The legally binding UK government target to reach net zero carbon emissions by 2050 cannot be achieved without minimizing the carbon footprint of the construction sector. Over one-quarter of the world`s annual steel production is used in the construction of buildings, but a study based on steel-framed designs for schools, offices and residential buildings, sourced from leading UK design consultancies, reveals the average material utilisation ratio for typical steel buildings is below 50% of their capacity. This suggests steel content in buildings could be significantly reduced by designing for minimum material, which would annually avert 214 million tonnes of carbon dioxide emissions worldwide. To reduce steel consumption in construction, the development of novel, materially efficient and sustainable lightweight structures is essential. There's a global need for housing as populations grow which creates tension with our need to cause less emissions by building less or more efficiently.
Light steel frame (LSF) structures made of cold-formed steel (CFS) stud-walls and joisted floors are gaining growing popularity in modern construction practice worldwide, both in new developments and as a cost-effective and low-carbon solution for vertical extensions to existing buildings. The ease of offsite manufacturing utilising LSF structures offers many benefits compared to traditional methods, including: (a) improved quality and productivity, reduced material use, less wastage and savings of 30-50% in total construction time and associated costs; (b) flexibility for more tailored design solutions complying with the Design for Manufacture and Assembly approach; and (c) scalability for the technologies around automated construction. LSF systems can, therefore, directly contribute towards meeting the UK Government's ambitious house building commitments and reducing the initial cost of construction and whole life cost of assets, and CO2 emissions by 33% and 50%, respectively. However, the current use of LSF structural systems is limited due to critical drawbacks such as low local buckling resistance of thin-walled CFS elements, low lateral stiffness and robustness of typical LSF systems and limitations of current design and optimisation approaches to exploit their full capacity. These challenges should be addressed before LSF systems can be widely used both in the UK and overseas.

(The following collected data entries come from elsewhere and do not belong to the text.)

(** A text that includes [left + needle + right] includes [needle]. *)
Lemma includes_inner (s left needle right : string) :
  JsString.includes s (left +:+ needle +:+ right) = true ->
  JsString.includes s needle = true.
Proof.
  intros Hs. destruct (includes_split _ _ Hs) as (before & rest & ->).
  rewrite !append_assoc, <- (append_assoc before left).
  apply includes_append.
Qed.

(** ** The response interpreter *)

Section Interpreter.
Context {number : Type} `{JsNumber number}.

(** On a textual payload the test for [available] comes first, and every
    text that includes [not available] or [unavailable] passes it: of the
    three phrases of the second test only [already in use] can be reached. *)
Lemma text_with_available (s : string) (httpStatus : Z) :
  httpStatus < 500 ->
  JsString.includes (JsString.toLowerCase s) "not available"
  || JsString.includes (JsString.toLowerCase s) "unavailable" = true ->
  interpretDmvResponse (JStr s : JsVal number) httpStatus
  = Normal (PlainResult availableResult).
Proof.
  intros Hstatus Hphrase. unfold interpretDmvResponse.
  replace (500 <=? httpStatus) with false by lia.
  assert (Hav : JsString.includes (JsString.toLowerCase s) "available" = true).
  { apply orb_true_iff in Hphrase as [Hs | Hs].
    - apply (includes_inner _ "not " "available" EmptyString). exact Hs.
    - apply (includes_inner _ "un" "available" EmptyString). exact Hs. }
  cbv zeta. rewrite Hav, orb_true_r. reflexivity.
Qed.

(** C1, what the code does on the payload of the claim: the text includes
    [available], so the first test answers before the test for
    [not available] is reached. *)
Theorem interpret_sorry_not_available (httpStatus : Z) :
  httpStatus < 500 ->
  interpretDmvResponse (JStr "Sorry, not available" : JsVal number) httpStatus
  = Normal (PlainResult availableResult).
Proof. intros Hstatus. now apply text_with_available. Qed.

(** The lookup in [messageMap] finds an inherited value exactly for the names
    of [Object.prototype]. *)
Lemma messageMap_inherited (key : string) :
  messageMapOwn (number := number) key = None ->
  existsb (String.eqb key) objectPrototypeNames = true ->
  messageMap (number := number) key = Some (Inherited key).
Proof. intros Hown Hin. unfold messageMap. now rewrite Hown, Hin. Qed.

(** Away from the two slips (a [code] that cannot be converted to a string, a
    message that names a property of [Object.prototype]) the interpreter
    returns an object [{status, message}], the message, if it is a string,
    being ASCII text. *)
Lemma interpret_plain_result (payload : JsVal number) (httpStatus : Z)
  (rendered : string) :
  ToString (codeField payload) = Normal rendered ->
  asciiValue (messageField payload) = true ->
  existsb (String.eqb (normalizeMessage (messageField payload)))
    objectPrototypeNames = false ->
  exists r, interpretDmvResponse payload httpStatus = Normal (PlainResult r).
Proof.
  intros Hcode _ Hproto. unfold interpretDmvResponse.
  destruct (500 <=? httpStatus); [eauto|].
  assert (Hobj : exists r,
    interpretObject payload (JsString.toUpperCase rendered) (messageField payload)
      (normalizeMessage (messageField payload)) = PlainResult r).
  { unfold interpretObject, messageMap. rewrite Hproto.
    destruct (messageMapOwn _); [eauto|].
    repeat match goal with
           | |- context [if ?b then _ else _] => destruct b; [eauto|]
           end.
    destruct (messageField payload); eauto.
    match goal with
    | |- context [if ?b then _ else _] => destruct b; eauto
    end. }
  destruct Hobj as [r Hr].
  destruct payload; cbv zeta; eauto;
    try (rewrite Hcode; simpl; rewrite Hr; eauto).
  repeat match goal with
         | |- context [if ?b then _ else _] => destruct b; eauto
         end.
Qed.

The aim of this project is to develop a cost effective LSF system which addresses the identified drawbacks of the conventional systems suitable for multi-storey mass housing developments. This will involve integrated computational modelling using FE packages ABAQUS and CSI SAP2000 and large-scale experimental work conducted at Aberdeen Structures Laboratory leading to the development of an optimisation framework for LSF systems.

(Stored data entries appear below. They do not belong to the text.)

(** * OAuth 2.1 authorization-code + PKCE demo (04-chatgpt-app-auth)

    A shallow embedding of the authorization server (oauth.ts, store.ts,
    server.ts, client-metadata.ts), of the shared helpers (pkce.ts, scopes.ts,
    jwt.ts) and of the resource-server guard (app/mcp/auth.ts, app/mcp/route.ts),
    followed by the properties the specification states about them.

    Conventions.
    - A JavaScript string is a Rocq [string]: the sequence of its code units,
      taken in the Latin-1 range (what an HTTP header value can hold).
    - [undefined] / [null] are [None]; a thrown exception is [Throw].
    - Module-level mutable maps (authCodesByCode, clientsById, the metadata
      cache, process.env) are explicit [gmap] states threaded through calls.
    - [Date.now()], random identifiers and the outcome of a network fetch are
      inputs of the function that reads them. *)

From Stdlib Require Import ZArith NArith Ascii String List Lia Bool.
From stdpp Require Import base option list gmap sets strings sorting.

Local Open Scope Z_scope.
Set Warnings "-register-all".


(** ** JavaScript strings *)

Module Js.

Definition code (c : ascii) : N := N_of_ascii c.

Selection will be made on the basis of academic merit. The successful candidate should have, or expect to obtain, a UK Honours degree at 2.1 or above (or equivalent) in civil engineering and ideally MSc in Civil/Structural engineering. They must have a relevant engineering background, a very strong understanding of structural behaviour, and in particular steel structures. Individual applying for this post should possess an excellent written and oral communication skills in English, and willing to publish high quality journal papers. The appointed researcher will join a vibrant research team under the supervision of Dr Alireza Bagheri at the School of Engineering.
APPLICATION PROCEDURE:
Formal applications can be completed online: https://www.abdn.ac.uk/pgap/login.php
• Apply for Degree of Doctor of Philosophy in Engineering
• State name of the lead supervisor as the Name of Proposed Supervisor
• State ‘Self-funded’ as Intended Source of Funding
• State the exact project title on the application form
When applying please ensure all required documents are attached:
• All degree certificates and transcripts (Undergraduate AND Postgraduate MSc-officially translated into English where necessary)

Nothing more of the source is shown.